The only problem is, Rosenhan's paper was a complete work of fiction, and he lied repeatedly about the experiment, about the results of the experiment, even about the people in the experiment. Rosenhan, himself was one of the participants, and the alleged experimental protocols that participants were supposed to follow simply did not exist. When experiences didn't match what he was looking for, he simply dismissed and ignored them, and made up 'alternative facts' instead.
Investigative reporter Susannah Calahan and history of psychiatry professor Andrew Scull have thoroughly destroyed Rosenhan's paper and results, and yet it is still the most formative and influential piece of work in the field in at least the last 75 years.
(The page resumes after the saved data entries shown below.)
(** *** A client in the game: its player is registered, with its interest and its scene *)
Record in_game (w : World) (id : string) (q : nat) (player : Player) : Prop := {
  ig_player : players (heap w) !! q = Some player;
  ig_registered : at_key w.1 ("player", id) = Some (PlayerPtr q);
  ig_identities : identities_ok w.1 w.2;
  ig_plain k o : at_key w.1 k = Some o -> plain_type k.1;
  ig_interest : interest (features w.1) = Some (interest_of (interest (features w.1)));
  ig_enabled : interest_enabled (interest_of (interest (features w.1))) = true;
  ig_own : interest_players (interest_of (interest (features w.1))) !! interestObjectKey "player" id =
    Some (player_interest id);
  ig_types k c : interest_players (interest_of (interest (features w.1))) !! k = Some c -> ic_ObjectType c = "player";
  ig_scene : scene_shows w.1 id "player" id = true
}.

Lemma in_game_key w id q player : in_game w id q player -> key_ok id.
Proof. intros H. by destruct (objectIdentity_ok _ _ _ _ (ig_identities _ _ _ _ H _ _ (ig_registered _ _ _ _ H))). Qed.

Lemma own_player_exempt (w : World) id q player pc io :
  in_game w id q player ->
  (ic_ObjectID pc = id /\ exists k, interest_players (interest_of (interest (features w.1))) !! k = Some pc) ->
  interest_object EqualFold ParseFloat w.2 (interestState (interest (features w.1))) pc
    (sceneState (scenes (features w.1))) (clientScene (sceneState (scenes (features w.1))) (normalizeObjectKey id))
    (PlayerPtr q) = Some io ->
  shown_anyway pc io = true.
Proof.
  intros [_ Hat Hid _ Hi He Hown Hplayers Hs] [Hpc [k Hpk]] Eio. unfold interest_object in Eio.
  rewrite (Hid _ _ Hat) in Eio. unfold scene_shows in Hs. injection Eio as <-.
  assert (objectConfig (interestState (interest (features w.1))) "player" id = Some (player_interest id)) as Hcfg.
  { unfold objectConfig, interestState. rewrite Hi, He. cbn [interest_of default from_option Datatypes.id]. by rewrite Hown. }
  unfold shown_anyway, is_player. cbn [io_visible io_managed io_objectType io_objectID io_config].
  rewrite Hcfg, Hs. change (hidden w.2 (PlayerPtr q)) with false. cbn [negb andb default from_option].
  rewrite (Hplayers k pc Hpk), Hpc. rewrite !bool_decide_eq_true_2 by done. reflexivity.
Qed.

(** Such a client sees its player, whatever the positions are. *)
Lemma in_game_sees (w : World) id q player :
  in_game w id q player ->
  lookup_object (SnapshotForClient EqualFold ParseFloat overflow w.1 w.2 id) "player" id = Some (player_value player).
Proof.
  intros H. pose proof (in_game_key _ _ _ _ H) as Hk.
  rewrite (exempt_lookup EqualFold ParseFloat overflow w.1 w.2 id "player" id (PlayerPtr q)).
  - f_equal. change (ObjectSnapshot (PlayerPtr q) w.2) with (net_Snapshot (PlayerPtr q) (heap w)).
    cbn. by rewrite (ig_player _ _ _ _ H).
  - apply (ig_identities _ _ _ _ H).
  - apply (ig_plain _ _ _ _ H).
  - apply (ig_registered _ _ _ _ H).
  - done.
  - apply (ig_scene _ _ _ _ H).
  - intros pc ios pl io Ev Eio _. apply (own_player_exempt w id q player pc io H); [|done].
    by apply (view_player w id pc ios pl).
Qed.

(** The state of the objects may change, not what they are. *)
Lemma identities_keep (w w' : World) :
  objects w'.1 = objects w.1 -> (forall o, net_ObjectID o (heap w') = net_ObjectID o (heap w)) ->
  identities_ok w.1 w.2 -> identities_ok w'.1 w'.2.
Proof.
  intros Ho Hn Hid k o Hk. rewrite (at_key_objects _ _ k Ho) in Hk. apply Hid in Hk.
  rewrite (net_identity_eq game) in * by done. unfold net_identity in *. change (w'.2.1) with (heap w'). by rewrite Hn.
Qed.

Lemma in_game_keeps (w w' : World) id q player player' :
  in_game w id q player -> objects w'.1 = objects w.1 -> features w'.1 = features w.1 ->
  (forall o, net_ObjectID o (heap w') = net_ObjectID o (heap w)) ->
  players (heap w') !! q = Some player' -> in_game w' id q player'.
Proof.
  intros [Hpl Hat Hid Hplain Hi He Hown Hty Hs] Ho Hf Hn Hpl'.
  assert (forall k, at_key w'.1 k = at_key w.1 k) as Hk by (intros k; by apply at_key_objects).
  split; rewrite ?Hf; try done;
    [by rewrite Hk | by apply (identities_keep w) | by setoid_rewrite Hk | unfold scene_shows; by rewrite Hf].
Qed.

(** *** A login puts its client into the game *)
Lemma login_in_game p authenticator ctx (w : World) :
  authenticators (heap w) !! p = Some authenticator ->
  identities_ok w.1 w.2 -> (forall k o, at_key w.1 k = Some o -> plain_type k.1) ->
  (forall k c, interest_players (interest_of (interest (features w.1))) !! k = Some c -> ic_ObjectType c = "player") ->
  let id := player_id (u64_inc (pa_NextPlayerID authenticator)) in
  let (w', r) := login p ctx w in
  r = Ok id /\ exists q, in_game w' id q (AssignClient (NewPlayer id) id).
Proof.
  intros Hp Hid Hplain Hplayers id. pose proof (player_id_key (u64_inc (pa_NextPlayerID authenticator))) as Hk. fold id in Hk.
  pose proof (login_view p authenticator ctx w Hp Hid Hplain) as Hview. cbv zeta in Hview.
  pose proof (login_interest p authenticator ctx w Hp) as Hint. cbv zeta in Hint. fold id in Hint.
  destruct (login_spec remarshalPlayer unmarshalPlayer remarshalBuilding unmarshalBuilding p authenticator ctx w Hp) as (q & Hq & H).
  fold id in H. destruct (login p ctx w) as [w' r]. cbn [fst] in *.
  destruct H as (-> & Ha & Hpl & _ & Hb & _ & Ho & Hos & Hcs). destruct Hview as [Hid' Hplain'].
  destruct Hint as (Hi & He & Hown & Hothers). split; [done|]. exists q. split; try done.
  - rewrite Hpl. apply lookup_insert_eq.
  - rewrite (at_key_objects _ _ _ Ho), at_key_store. by rewrite decide_True.
  - intros k c [->|Hc]%Hothers; [done | by eapply Hplayers].
  - by apply (player_scene_shows _ _ _ Hk Hos).
Qed.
Andrew Scull's lengthy article. I highly recommend reading it all:
https://gwern.net/doc/psychiatry/schizophrenia/rosenhan/2023-scull.pdf
Archive: https://archive.is/fqt8z
This needs to be more widely known. Along with the perverted Kinsey (enough said) and the fraudster Ancel Keys, of the Minnesota Starvation Experiment, whose work lead directly to the false belief that "all fat is bad" and who is personally responsible for the high-carb low-fat diet trends of the 1960s on that have killed hundreds of millions, it shows the power that corrupt, fraudulent, and narrative-driven activist scientists can have on reshaping society around us.
No, we should NOT "trust the science," and to say otherwise is distinctly anti-scientific.
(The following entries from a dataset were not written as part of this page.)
Lemma serve_event_run c g conn (w : World) h e :
  run c g w h ->
  (exists h', run c g (serve_event registry conn w e).1 h') /\
  tick (serve_event registry conn w e).1.1 = (if is_tick e then u64_inc (tick w.1) else tick w.1).
Proof.
  intros H. destruct (server_run_ok registry c g w h H) as [Hok _].
  destruct e as [addr payload now| |order duration now]; cbn [serve_event is_tick].
  - split; [eexists; by apply run_message|].
    by destruct (handleMessage_ok registry conn addr (take receive_buffer payload) now w h Hok) as [_ [_ Ht]].
  - split; [by exists h | done].
  - split; [eexists; by apply run_tick|].
    by destruct (advanceAndMaybeBroadcast_ok registry conn order duration now w h Hok) as (_ & _ & Ht).
Qed.

Lemma serve_events_run c g conn events (w : World) h :
  run c g w h ->
  (exists h', run c g (serve_events registry conn events w) h') /\
  tick (serve_events registry conn events w).1 = wrap 64 (tick w.1 + tick_count events).
Proof.
  revert w h. induction events as [|e events IH]; intros w h H.
  - split; [by exists h|]. cbn. rewrite Z.add_0_r. symmetry. apply wrap_small.
    destruct (server_run_ok registry c g w h H) as [[Hok _] _]. apply Hok.
  - destruct (serve_event_run c g conn w h e H) as [[h' H'] Ht].
    destruct (IH _ _ H') as [Hr Ht']. split; [exact Hr|].
    change (serve_events registry conn (e :: events) w) with (serve_events registry conn events (serve_event registry conn w e).1).
    rewrite Ht', Ht, tick_count_cons. unfold u64_inc, u64_add, wrap. destruct (is_tick e).
    + rewrite Zplus_mod_idemp_l. f_equal. lia.
    + done.
Qed.
End Serving.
Hospitals are just government in a skin suit anymore. There’s no real discernible difference and they pay 2 billion a year in admin costs just to keep current on government regulations. Most “primary care” are NPs or PAs anymore as since 2022 all are allowed to prescribe medication. It’s an intentional downgrade to lower “cost” while government regulations rape hospitals, forcing more conglomerate hospital mergers to share costs.
Conglomerates are also an issue. I've brought it up before, but people think that it doesn't matter due to the topic.
Catholic hospital brands are buying up locations in states that protects women's reproductive health, and then using freedom of religion to bypass voted laws. Companies need to loose personhood status, but entities with no intention of following local laws shouldn't be able to buy facilities en mass.
No way for that to be an accident.
Conglomerates are a byproduct of regulation cancer. It was far cheaper to run a private practice than work under a hospital 30 years ago, it became costly under Bush’s Medicare and more expensive under Obama. The political trend of doctors followed as such since they could only afford to practice under the conglomerate they now vote for democrats who give them the most government funding versus doctors being overwhelmingly conservative during the private practice era.
Conglomerates are a byproduct of Regulation cancer?
Would your please elaborate this? My first response is to point out that two of the largest companies in America are the Mormon Church, and the Catholic Church. I would argue these are examples of greed, not putting money back into the company. Shareholders cause the same issue.
My personal experience was that digital records ruined everything in the medical industry. We are both aware that medical bilking, and coding requires an entire department of people with degrees. If it can't be billed, it didn't happen. I had chicken pox as an adult. I was vaxxed as a child, and my records showed I had it as a child as well. The dr said it wasn't supposed to be possible, and the computer wouldn't let her input it. She didn't know what to do.
That's exactly how I got it. These magic words, " I may or may not have chicken pox. That's not supposed to be possible". Luckily we're weirdos with a sense of humor. I got it, that meant the other person had it!
The current rush to conglomerate hospitals to cover costs is due to government costs through regulations, even the digital medical records would not be an extreme cost if hipaa wasn’t so convoluted. Hospital profit is what, millions at best per system? United makes more in a year than the entire hospital network in the US.
You're not aware of how regulations push larger organizations at the expense of small one, and your evidence against that fact is to site two organizations with perhaps the most regulatory protection that it is possible to have?